3. The failure of General Scott to send forward with General McDowell a force adequate to provide against all contingencies. The fact that twenty thousand volunteers remained idle and useless, throughout that eventful Sunday, in and immediately around Washington - Scott having obstinately resisted entreaties that they should be despatched to the front; insisting that McDowell had "men enough"; that he needed no cavalry, etc. - of itself attests strongly the imbecility and lack of purpose that then presided over our military councils.
4. The Confederates were kept thoroughly acquainted by their friends, left in the Union service, with all that took place or was meditated on that side, and so were able to anticipate and baffle every movement of those armies. Thus, a military map or plan of the region directly west of Washington had been completed for the War Department barely two days before the Union advance reached Centerville; but, the movement being rapid, the Confederates left here many articles in their hasty flight, and, among them, a copy of this map, which was supposed to be unknown to all but a few of our highest officers.
5. The fall, very early in the action, of General David Hunter commanding the Second or leading division, was most untimely and unfortunate. He was so seriously wounded that he was necessarily borne from the field. General Heintzelman, commanding the Third division, was also wounded, not as severely, but so as to disable him. General McDowell either had control of Runyon's division, guarding his line of communication, or he had not. If he had, he should have ordered the bulk of it to advance that morning on Centerville, so as to have it well in hand to precipitate on the foe at the decisive moment; or, if he was so hampered by Scott that he was not at liberty to do this, he should have refused to attack, and resigned the command of the army, rather than fight a battle so fettered.

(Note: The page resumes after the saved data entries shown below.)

(** * Reddit brand-sentiment dashboard: the ingest pipeline and its store

    A shallow embedding of

    - [src/sentiment_analysis.py]  ([get_sentiment_label], [add_sentiment_scores]),
    - [src/db_utils.py]            ([get_db_connection], [save_data], [load_data]),
    - [src/reddit_scraper.py]      ([fetch_reddit_mentions]),
    - [notebooks/poc_exploration.py] ([run_update_pipeline]),

    followed by the properties of the ingest pipeline and of the
    append-only store.

    Scores are binary64 floats, as in Python, and are compared with the
    IEEE comparisons of Rocq's primitive floats.  A pandas DataFrame is a
    list of column names and a list of rows; a row is a finite map from
    column names to cells, as the dictionaries the scraper builds.  The
    SQLite file, and what the program prints, form the state that the
    program's functions read and change. *)

From Stdlib Require Import Floats ZArith QArith Lia.
From stdpp Require Import gmap strings list pretty.

#[local] Set Warnings "-inexact-float".
#[local] Open Scope Z_scope.

(** ** Cells *)

(** What a DataFrame cell or an SQLite field of this program holds:
    a missing value ([None], [NaT], SQL [NULL]), a [str] ([TEXT]), a
    [float] ([REAL]), or a pandas [Timestamp], counted in nanoseconds
    since the epoch. *)
Inductive value : Type :=
  | VNone
  | VStr (s : string)
  | VFloat (f : float)
  | VTimestamp (ns : Z).

(** Membership of a cell in a Python set, as [Series.isin] tests it. Two
    [str] are the same when they are equal strings; floats are compared as
    [==] compares them, and missing values match each other. *)
Definition value_eqb (a b : value) : bool :=
  match a, b with
  | VNone, VNone => true
  | VStr s, VStr t => bool_decide (s = t)
  | VFloat f, VFloat g => (f =? g)%float || (PrimFloat.is_nan f && PrimFloat.is_nan g)
  | VTimestamp m, VTimestamp n => bool_decide (m = n)
  | _, _ => false
  end.

(** ** Floats *)

(** The number [n * 2 ^ e]. *)
Definition dyadic (n : Z) (e : Z) : Q :=
  if 0 <=? e then inject_Z (n * 2 ^ e) else n # Z.to_pos (2 ^ (- e)).

(** The number that a float is, when it is finite: neither an infinity nor
    a NaN. *)
Definition float_value (f : float) : option Q :=
  match Prim2SF f with
  | S754_zero _ => Some 0%Q
  | S754_finite s m e => Some (dyadic (if s then Z.neg m else Z.pos m) e)
  | _ => None
  end.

6. The original call of President Lincoln on the States, for seventy-five thousand militia to serve three months, was a deplorable error. It resulted naturally from that obstinate infatuation which would believe, in defiance of all history and probability, that a revolt of nearly ten millions of people was to be put down in sixty or ninety days by some process equivalent to reading the Riot Act to an excited mob and sending a squad of police to disperse it. Hence, the many prisoners of war taken with arms in their hands, in West Virginia and Missouri, had up to this time been quite commonly permitted to go at large on taking an oath of fidelity to the Constitution - a process which, in their view, was about as significant and imposing as taking a glass of cider. The Government had only to call for any number of men it required, to serve during the pleasure of Congress, or till the overthrow of the rebellion, and they could have been had at once. Regiments were pressed upon it from all sides; and the hotels of Washington were crowded by keen competitors for the coveted privilege of raising more batteries and fresh battalions.
7. It is impossible not to see that the Confederate troops were better handled during the conflict than the Union men. General McDowell, who had not participated in any former battle but that of Buena Vista, where he served as aid to General Wool, appears to have had very little control over the movements of his forces after the beginning of the conflict.
8. Although the Federal army, before that disastrous fight, was largely composed of the bravest and truest patriots in the Union, it contained also much indifferent material. Many, in the general stagnation and dearth of employment, had volunteered under a firm conviction that there would be no serious fighting; that the Confederates were not in earnest; that there would be a promenade, a frolic, and ultimately a compromise, which would send everyone home, unharmed and exultant, to receive from admiring, cheering thousands the guerdon of his valor. Hence some regiments were very badly officered, and others gave way and scattered or fled just when they were most needed.
“It is good to know our sins, that we may not flatter ourselves.”